Loeb Visitors CenterTouro Synagogue National Historic Site, Newport, RI

Mission

Loeb Visitors Center Mission

The Loeb Visitors Center

Share the Vision

The Ambassador John L. Loeb Jr. Visitors Center at the Touro Synagogue in Newport, Rhode Island stands at the corner of time and history. Physically located at Spring and Touro Streets, on the campus of the National Landmark Touro Synagogue, the Loeb Visitors Center and Exhibit Hall celebrates all of our first amendment rights. It most specifically illuminates America’s guaranteed right of religious freedom and the clear separation of church and state.

The Government of the United States… gives to bigotry no sanction, to persecution no assistance… everyone shall sit in safety under his own vine and fig tree, and there shall be none to make him afraid.
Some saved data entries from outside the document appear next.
(** C6. For every track and every rating [r] with [1 <= r <= 5],
    [addRating r] sets [ratingCount] to its prior value plus one and
    [averageRating] to [(priorAverage * priorCount + r) / (priorCount + 1)]
    (in the arithmetic of JavaScript numbers); the document handed back is
    the stored one and carries these values, and the call returns when the
    store carries out its operations. In particular, on a track without
    ratings, [addRating 5] gives average 5 and count 1, and [addRating 3]
    after it gives average 4 and count 2. *)
Theorem addRating_running_mean :
  (forall (drv : Driver) (s : Song) (db : Db) (r : float),
      (1 <=? r)%float = true -> (r <=? 5)%float = true ->
      let after := addRating drv r (s, db) in
      ratingCount (stats (fst (snd after))) = (ratingCount (stats s) + 1)%float
      /\ averageRating (stats (fst (snd after))) =
         ((averageRating (stats s) * ratingCount (stats s) + r)
          / (ratingCount (stats s) + 1))%float
      /\ (forall saved, fst after = Ok saved ->
            stats saved = stats (fst (snd after))
            /\ songs (snd (snd after)) !! _id s = Some saved)
      /\ ((forall op, drv op = None) -> exists saved, fst after = Ok saved))
  /\
  (forall (drv1 drv2 : Driver) (s : Song) (db : Db),
      averageRating (stats s) = 0%float -> ratingCount (stats s) = 0%float ->
      let first := snd (addRating drv1 5 (s, db)) in
      let second := snd (addRating drv2 3 first) in
      rating_stats (fst first) = (5, 1)%float
      /\ rating_stats (fst second) = (4, 2)%float).
Proof.
  assert (General : forall drv s db r,
    (1 <=? r)%float = true -> (r <=? 5)%float = true ->
    addRating drv r (s, db) =
    save drv
      (set_averageRating
         ((averageRating (stats s) * ratingCount (stats s) + r)
          / (ratingCount (stats s) + 1))%float
         (set_ratingCount (ratingCount (stats s) + 1)%float s), db)).
  { intros drv s db r Hlo Hhi.
    apply addRating_in_range; now apply leb_not_ltb. }
  split.
  - intros drv s db r Hlo Hhi after. subst after.
    rewrite (General drv s db r Hlo Hhi).
    set (doc := set_averageRating _ _).
    rewrite (save_keeps_stats drv doc db).
    split; [reflexivity|]. split; [reflexivity|]. split.
    + intros saved Hsaved.
      destruct (save_returns drv doc db saved Hsaved) as (-> & _ & Hstored & _).
      split; [reflexivity | exact Hstored].
    + intros Hok. eexists. now apply save_healthy.
  - intros drv1 drv2 s db Havg Hcnt first second.
    assert (Hfirst : rating_stats (fst first) = (5, 1)%float).
    { subst first. rewrite (General drv1 s db 5%float eq_refl eq_refl).
      unfold rating_stats. rewrite save_keeps_stats. simpl.
      rewrite Havg, Hcnt. reflexivity. }
    split; [exact Hfirst|].
    subst second. destruct first as [s1 db1]. simpl in Hfirst.
    rewrite (General drv2 s1 db1 3%float eq_refl eq_refl).
    unfold rating_stats in *. rewrite save_keeps_stats. simpl.
    injection Hfirst as -> ->. reflexivity.
Qed.
(** C7. What [normalizeModelName] returns on the two names of the
    specification: the second comes out as ["gpt-5"], the first keeps the
    hyphen made from the blank before ["(Preview)"]. *)
Theorem normalizeModelName_examples :
  normalizeModelName (Some "GPT 4.1 (Preview)") = "gpt-4.1-"
  /\ normalizeModelName (Some "copilot/gpt-5@2024-01") = "gpt-5".
Proof. split; reflexivity. Qed.








(** The product of [3] and the double nearest to one third is the
    double [1], above the real product: the floor is [1], not [0]. *)
Lemma floorMul_rounds :
  3 * (6004799503160661 # 18014398509481984) < 1
  /\ floorMul 3 (6004799503160661 # 18014398509481984) = Finite 1.
Proof. split; reflexivity. Qed.

End ModelProps.
(** ** Merging configuration documents *)

Module ConfigProps.
Import Json Config ConfigSpec Scenarios.

Lemma deepMerge_objects (base extra : JValue) :
  isObject base = true -> isObject extra = true ->
  deepMerge base extra
  = finish (mergeEntries (None, ownFields base) (ownFields extra)).
Proof.
  intros Hb He. destruct extra; try discriminate He; cbn [deepMerge];
    rewrite Hb; reflexivity.
Qed.

Lemma deepMerge_not_object (base extra : JValue) :
  isObject base = false -> deepMerge base extra = extra.
Proof.
  intros Hb. destruct extra; try reflexivity; cbn [deepMerge]; now rewrite Hb.
Qed.

Lemma deepMerge_plain_value (base extra : JValue) :
  isObject extra = false -> deepMerge base extra = extra.
Proof. intros He. destruct extra; try reflexivity; discriminate He. Qed.

(** *** Own properties after [setOwn] *)

Lemma getOwn_replaceOwn_same k v fields :
  getOwn k fields <> None -> getOwn k (replaceOwn k v fields) = Some v.
Proof.
  induction fields as [|[k' v'] r IH]; cbn [getOwn replaceOwn]; [congruence|].
  destruct (String.eqb k k') eqn:E; cbn [getOwn].
  - now rewrite String.eqb_refl.
  - rewrite E. exact IH.
Qed.

Lemma getOwn_replaceOwn_other k k' v fields :
  String.eqb k k' = false -> getOwn k (replaceOwn k' v fields) = getOwn k fields.
Proof.
  intros Hne. induction fields as [|[k2 v2] r IH]; cbn [getOwn replaceOwn];
    [reflexivity|].
  destruct (String.eqb k' k2) eqn:E; cbn [getOwn].
  - apply String.eqb_eq in E. subst k2. now rewrite Hne.
  - now rewrite IH.
Qed.

Lemma getOwn_insertIndex_same n k v fields :
  getOwn k fields = None -> getOwn k (insertIndex n k v fields) = Some v.
Proof.
  induction fields as [|[k' v'] r IH]; cbn [getOwn insertIndex].
  - now rewrite String.eqb_refl.
  - destruct (String.eqb k k') eqn:E; [discriminate|]. intros Hk.
    destruct (arrayIndex k') as [n'|]; [destruct (n' <? n)%N|];
      cbn [getOwn]; rewrite ?String.eqb_refl, ?E; auto.
Qed.

Lemma getOwn_insertIndex_other n k k' v fields :
  String.eqb k k' = false -> getOwn k (insertIndex n k' v fields) = getOwn k fields.
Proof.
  intros Hne. induction fields as [|[k2 v2] r IH]; cbn [getOwn insertIndex].
  - now rewrite Hne.
  - destruct (arrayIndex k2) as [n'|]; [destruct (n' <? n)%N|];
      cbn [getOwn]; rewrite ?Hne, ?IH; reflexivity.
Qed.

Lemma getOwn_app k (l r : list (string * JValue)) :
  getOwn k (l ++ r)
  = match getOwn k l with Some v => Some v | None => getOwn k r end.
Proof.
  induction l as [|[k' v'] l IH]; cbn [app getOwn]; [reflexivity|].
  now destruct (String.eqb k k').
Qed.

Lemma getOwn_setOwn_same k v fields : getOwn k (setOwn k v fields) = Some v.
Proof.
  unfold setOwn. destruct (getOwn k fields) eqn:E.
  - apply getOwn_replaceOwn_same. congruence.
  - destruct (arrayIndex k).
    + now apply getOwn_insertIndex_same.
    + rewrite getOwn_app, E. cbn [getOwn]. now rewrite String.eqb_refl.
Qed.

Lemma getOwn_setOwn_other k k' v fields :
  String.eqb k k' = false -> getOwn k (setOwn k' v fields) = getOwn k fields.
Proof.
  intros Hne. unfold setOwn. destruct (getOwn k' fields).
  - now apply getOwn_replaceOwn_other.
  - destruct (arrayIndex k').
    + now apply getOwn_insertIndex_other.
    + rewrite getOwn_app. cbn [getOwn]. rewrite Hne.
      now destruct (getOwn k fields).
Qed.

(** *** One assignment *)

Lemma lookup_accessor out k current :
  lookup out k = Accessor current -> k = "__proto__".
Proof.
  unfold lookup. destruct (getOwn k (snd out)); [discriminate|].
  destruct (fst out) as [p|].
  - destruct (getProperty p k); [discriminate|].
    destruct (String.eqb k "__proto__") eqn:E; [|discriminate].
    intros _. now apply String.eqb_eq.
  - destruct (String.eqb k "__proto__") eqn:E; [|discriminate].
    intros _. now apply String.eqb_eq.
Qed.

Lemma assign_own out k v b :
  getOwn k (snd out) = Some b ->
  assign out k v = (fst out, setOwn k (deepMerge b v) (snd out)).
Proof. intros H. unfold assign, lookup. now rewrite H. Qed.

Lemma assign_new out k v :
  fst out = None -> getOwn k (snd out) = None ->
  String.eqb k "__proto__" = false ->
  assign out k v = (None, setOwn k v (snd out)).
Proof.
  intros Hp Hk Hne. unfold assign, lookup. rewrite Hk, Hp, Hne.
  now rewrite <- Hp.
Qed.

Lemma assign_other out k k' v :
  String.eqb k k' = false ->
  getOwn k (snd (assign out k' v)) = getOwn k (snd out).
Proof.
  intros Hne. unfold assign.
  destruct (lookup out k'); cbn [snd]; try now apply getOwn_setOwn_other.
  now destruct (canBePrototype _).
Qed.

Lemma assign_keeps_prototype out k v :
  String.eqb k "__proto__" = false -> fst (assign out k v) = fst out.
Proof.
  intros Hne. unfold assign. destruct (lookup out k) eqn:E; try reflexivity.
  apply lookup_accessor in E. subst k. discriminate Hne.
Qed.

(** *** The loop *)

Lemma mergeEntries_untouched k es :
  forall out,
    existsb (String.eqb k) (keys es) = false ->
    getOwn k (snd (mergeEntries out es)) = getOwn k (snd out).
Proof.
  induction es as [|[k' v'] r IH]; intros out; cbn [mergeEntries keys map fst existsb];
    [reflexivity|].
  intros E. apply orb_false_iff in E as [E1 E2].
  rewrite (IH _ E2). now apply assign_other.
Qed.

Lemma mergeEntries_keeps_prototype es :
  forall out,
    existsb (String.eqb "__proto__") (keys es) = false ->
    fst (mergeEntries out es) = fst out.
Proof.
  induction es as [|[k' v'] r IH]; intros out; cbn [mergeEntries keys map fst existsb];
    [reflexivity|].
  intros E. apply orb_false_iff in E as [E1 E2].
  rewrite (IH _ E2). apply assign_keeps_prototype.
  now rewrite String.eqb_sym.
Qed.

(** What the merged object holds at a key of an override without the
    key [__proto__]. *)
Lemma mergeEntries_key k v es :
  forall out,
    fst out = None ->
    existsb (String.eqb "__proto__") (keys es) = false ->
    distinct (keys es) = true ->
    getOwn k es = Some v ->
    getOwn k (snd (mergeEntries out es))
    = Some (match getOwn k (snd out) with Some b => deepMerge b v | None => v end).
Proof.
  induction es as [|[k' v'] r IH]; intros out Hp Hplain Hd Hk;
    cbn [mergeEntries keys map fst existsb distinct getOwn] in *; [discriminate|].
  apply andb_true_iff in Hd as [Hfresh Hd].
  apply orb_false_iff in Hplain as [Hk' Hplain].
  destruct (String.eqb k k') eqn:E.
  - apply String.eqb_eq in E. subst k'. injection Hk as <-.
    apply negb_true_iff in Hfresh.
    rewrite (mergeEntries_untouched _ _ _ Hfresh).
    destruct (getOwn k (snd out)) as [b|] eqn:Hb.
    + rewrite (assign_own _ _ _ _ Hb). apply getOwn_setOwn_same.
    + rewrite (assign_new _ _ _ Hp Hb); [apply getOwn_setOwn_same|].
      now rewrite String.eqb_sym.
  - rewrite (IH _ (eq_trans (assign_keeps_prototype _ _ _
                               (eq_trans (String.eqb_sym _ _) Hk')) Hp)
               Hplain Hd Hk).
    now rewrite (assign_other _ _ _ _ E).
Qed.

Lemma uniqueKeys_fields (v : JValue) :
  isObject v = true ->
  uniqueKeys v = true ->
  distinct (keys (ownFields v)) = true
  /\ Forall (fun kv => uniqueKeys (snd kv) = true) (ownFields v).
Proof.
  intros Ho H.
  assert (Hboth : distinct (keys (ownFields v))
                  && (fix all (fs : list (string * JValue)) : bool :=
                        match fs with
                        | [] => true
                        | (_, x) :: r => uniqueKeys x && all r
                        end) (ownFields v) = true).
  { destruct v; try discriminate Ho; exact H. }
  clear H. apply andb_true_iff in Hboth as [Hd Hall]. split; [exact Hd|].
  clear Hd. induction (ownFields v) as [|[k x] r IH]; constructor.
  - apply andb_true_iff in Hall. tauto.
  - apply IH. apply andb_true_iff in Hall. tauto.
Qed.

Lemma plainKeys_fields (v : JValue) :
  isObject v = true ->
  plainKeys v = true ->
  existsb (String.eqb "__proto__") (keys (ownFields v)) = false
  /\ Forall (fun kv => plainKeys (snd kv) = true) (ownFields v).
Proof.
  intros Ho H.
  assert (Hboth : negb (existsb (String.eqb "__proto__") (keys (ownFields v)))
                  && (fix all (fs : list (string * JValue)) : bool :=
                        match fs with
                        | [] => true
                        | (_, x) :: r => plainKeys x && all r
                        end) (ownFields v) = true).
  { destruct v; try discriminate Ho; exact H. }
  clear H. apply andb_true_iff in Hboth as [Hd Hall].
  apply negb_true_iff in Hd. split; [exact Hd|].
  clear Hd. induction (ownFields v) as [|[k x] r IH]; constructor.
  - apply andb_true_iff in Hall. tauto.
  - apply IH. apply andb_true_iff in Hall. tauto.
Qed.

Lemma getOwn_In k v fields : getOwn k fields = Some v -> In (k, v) fields.
Proof.
  induction fields as [|[k' v'] r IH]; simpl; [discriminate|].
  destruct (String.eqb k k') eqn:E.
  - apply String.eqb_eq in E. intros [= ->]. left. now subst.
  - intros H. right. auto.
Qed.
— George Washington, Letter to the Hebrew Congregation in Newport, RI

Newport and the colony of Rhode Island are the places where the ideas and ideals of religious liberty, tolerance of belief, and the separation of church and state were first practiced in the Americas. The Rhode Island colony was certainly the first political entity, perhaps in the world, to mandate the separation of church and state. The Loeb Visitors Center was built to commemorate the development of these concepts and marks the role of the Jewish people in helping to build the multi-cultural foundations of a new nation. By bringing these ideals to an open, public forum and by encouraging the teaching of the stories to be found in our exhibits and materials, we hope to strengthen the commitment of future generations to these shared values. George Washington wrote to the Quaker assembly in 1789:

The liberty enjoyed by the people of these States, of worshiping Almighty God agreeably to their consciences, is not only among the choicest of their blessings, but also of their rights.